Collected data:
(* ===== verification/Findings.v ===== *)
(** * What the model shows of the code

    A run of a shelf beside another program: a lookup that reopens a stale
    entry does not compare the ID of the book it finds. *)

From S2P Require Import Prelude Utf8 Strings Json Fs FsSpec Atomic ShelfUtil BookMeta Source Frame Relocate ScanCache FolderMeta Book NoFault ShelfState Trash Folder ShelfBook ShelfFrame ShelfInv Sample Witnesses ShelfWitnesses.

Module Findings.
Import Sample BookMeta Book Shelf Trash ShelfInv Witnesses ShelfWitnesses.
#[local] Existing Instance ShelfUtil.AsciiCase.

Definition id2 : bytes := str "b2".
(** Another program puts the book [b2] where [b1] was. *)
Definition swapped_file : node := File (Doc (BookMeta.encode (set_ID id2 book_meta))) (7 * second).
Definition looked_up : Shelf := (getUpdatedBookFromBookID id1 shelf).2.
Definition swapped : Shelf :=
  set_world (mkWorld (<[meta_path book_dir := swapped_file]> (stree looked_up)) (tick (sworld looked_up)))
    looked_up.

Lemma swapped_reached : rtc step shelf swapped.
Proof. eapply rtc_l; [apply (step_lookup _ id1)|]. eapply rtc_l; [apply step_outside|]. apply rtc_refl. Qed.

(** a lookup can serve another book under the ID asked for. A shelf
    that knows the book [b1], after another program put the book [b2] at its
    path, answers a lookup of [b1] with [b2]; moving [b1] to the trash then
    succeeds and takes [b2] away, under the name [b1.bookpkg]. The refresh of
    the whole cache drops such an entry; the lookup of one book does not. *)
Theorem stale_lookup_serves_another_book :
  rtc step shelf swapped ∧
  match (getUpdatedBookFromBookID id1 swapped).1 with
  | Ok (b, _) => ID (meta b) = id2
  | Err _ => False
  end ∧
  (MoveBookToTrash id1 swapped).1 = Ok tt ∧
  stree swapped !! meta_path book_dir = Some swapped_file ∧
  stree (MoveBookToTrash id1 swapped).2 !! meta_path book_dir = None ∧
  stree (MoveBookToTrash id1 swapped).2 !! meta_path (trashBooksFolder ++ [id1 ++ bookExtension]) =
    Some swapped_file.
Proof.
  split; [apply swapped_reached|]. split; [vm_compute; reflexivity|].
  split; [vm_compute; reflexivity|]. split; [vm_compute; reflexivity|].
  split; vm_compute; reflexivity.
Qed.
End Findings.
(** ** The writer of a day *)
Record DailyFileWriter := mkWriter {
  wdir : bytes;
  wprefix : bytes;
  configuredRetentionDays : Z;
  curDate : bytes;
  (** the open file, and whether it was closed *)
  wfile : option (path * bool);
}.
Definition NewDailyFileWriter (conf : LogFileConf) : DailyFileWriter :=
  mkWriter (LDir conf) (if decide (Prefix conf = []) then str "log" else Prefix conf) (Z.max (ResolvedRetentionDays conf) 0) [] None.
(** [func (w *DailyFileWriter) removeExpiredLocked]; [r] is the cell the
    settings write, read once. *)
Definition before_dec a b : {Dates.before a b} + {¬ Dates.before a b}.
Proof. unfold Dates.before. apply (decide _). Defined.
Definition expired (cutoff : Dates.Date) (date : bytes) : bool :=
  match Dates.Parse date with
  | None => false
  | Some d => if before_dec d cutoff then true else false
  end.
Fixpoint remove_entries (cutoff : Dates.Date) (current : option path) (l : list Entry) : M world unit :=
  match l with
  | [] => mret tt
  | e :: l =>
      if decide (Some (epath e) = current) then remove_entries cutoff current l else
      if negb (expired cutoff (EDate e)) then remove_entries cutoff current l else
      ignore (Remove (epath e));;
      remove_entries cutoff current l
  end.
Definition removeExpiredLocked (date : bytes) (r : option Z) (w : DailyFileWriter) : M world unit :=
  let retentionDays := Days r (configuredRetentionDays w) in
  if decide (retentionDays ≤ 0)%Z then mret tt else
  match Dates.Parse date with
  | None => mret tt
  | Some today =>
      let cutoff := Dates.back (Z.to_nat retentionDays) today in
      listed ← try (listRotatedLogFiles [] (mkConf LogFileTypeNameRotate [] (wdir w) (wprefix w) None));
      match listed with
      | Err _ => mret tt
      | Ok l => remove_entries cutoff (fst <$> wfile w) l
      end
  end.
(** [func (w *DailyFileWriter) rotate]; closing the old file is not looked
    at. *)
Definition log_name (prefix date : bytes) : bytes := prefix ++ str "-" ++ date ++ log_suffix.
Definition rotate (date : bytes) (r : option Z) (w : DailyFileWriter) : M world DailyFileWriter :=
  named (wdir w) MkdirAll;;
  let p := os_path (join (wdir w) (log_name (wprefix w) date)) in
  OpenAppend p;;
  let w := mkWriter (wdir w) (wprefix w) (configuredRetentionDays w) date (Some (p, true)) in
  removeExpiredLocked date r w;;
  mret w.
(** [func (w *DailyFileWriter) Write]: the writer goes on with what it became,
    also when the write fails. *)
Definition ErrClosed : error := Msg "file already closed".
Definition write_file (data : bytes) (w : DailyFileWriter) : M world nat :=
  match wfile w with
  | Some (p, true) => Append p data;; mret (length data)
  | _ => throw ErrClosed
  end.
Definition Write (data : bytes) (r : option Z) (w : DailyFileWriter) : M world (result error nat * DailyFileWriter) :=
  z ← now;
  let today := Dates.Format (local_date z) in
  if decide (today ≠ curDate w) then
    rotated ← try (rotate today r w);
    match rotated with
    | Err e => mret (Err e, w)
    | Ok w => n ← try (write_file data w); mret (n, w)
    end
  else n ← try (write_file data w); mret (n, w).
Definition CloseWriter (w : DailyFileWriter) : result error unit * DailyFileWriter :=
  match wfile w with
  | None => (Ok tt, w)
  | Some (p, true) => (Ok tt, mkWriter (wdir w) (wprefix w) (configuredRetentionDays w) (curDate w) (Some (p, false)))
  | Some (p, false) => (Err ErrClosed, w)
  end.
(** [func NewLogFile] *)
Inductive LogWriter := Stderr | Stdout | Discard | Named (p : path) | Daily (w : DailyFileWriter).
Definition NewLogFile (conf : LogFileConf) : M world LogWriter :=
  match Type_ conf with
  | LogFileTypeStderr | LogFileTypeDefault => mret Stderr
  | LogFileTypeStdout => mret Stdout
  | LogFileTypeNone => mret Discard
  | LogFileTypeName => named (Filename conf) OpenAppend;; mret (Named (os_path (Filename conf)))
  | LogFileTypeNameRotate =>
      if decide (TrimSpace (LDir conf) = []) then throw (Msg "missing log dir") else
      if match RetentionDays conf with Some days => (days <? 0)%Z | None => false end then throw (Msg "invalid log retention days")
      else mret (Daily (NewDailyFileWriter conf))
  | LogFileTypeOther _ => throw (Msg "invalid log file type")
  end.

● **Required work**
Write out exactly the lines above between the line with "let w := mkWriter" and the line with "also when the write fails. *)", inclusive, and nothing beyond them.

● **Answer for the task**
  let w := mkWriter (wdir w) (wprefix w) (configuredRetentionDays w) date (Some (p, true)) in
  removeExpiredLocked date r w;;
  mret w.
(** [func (w *DailyFileWriter) Write]: the writer goes on with what it became,
    also when the write fails. *)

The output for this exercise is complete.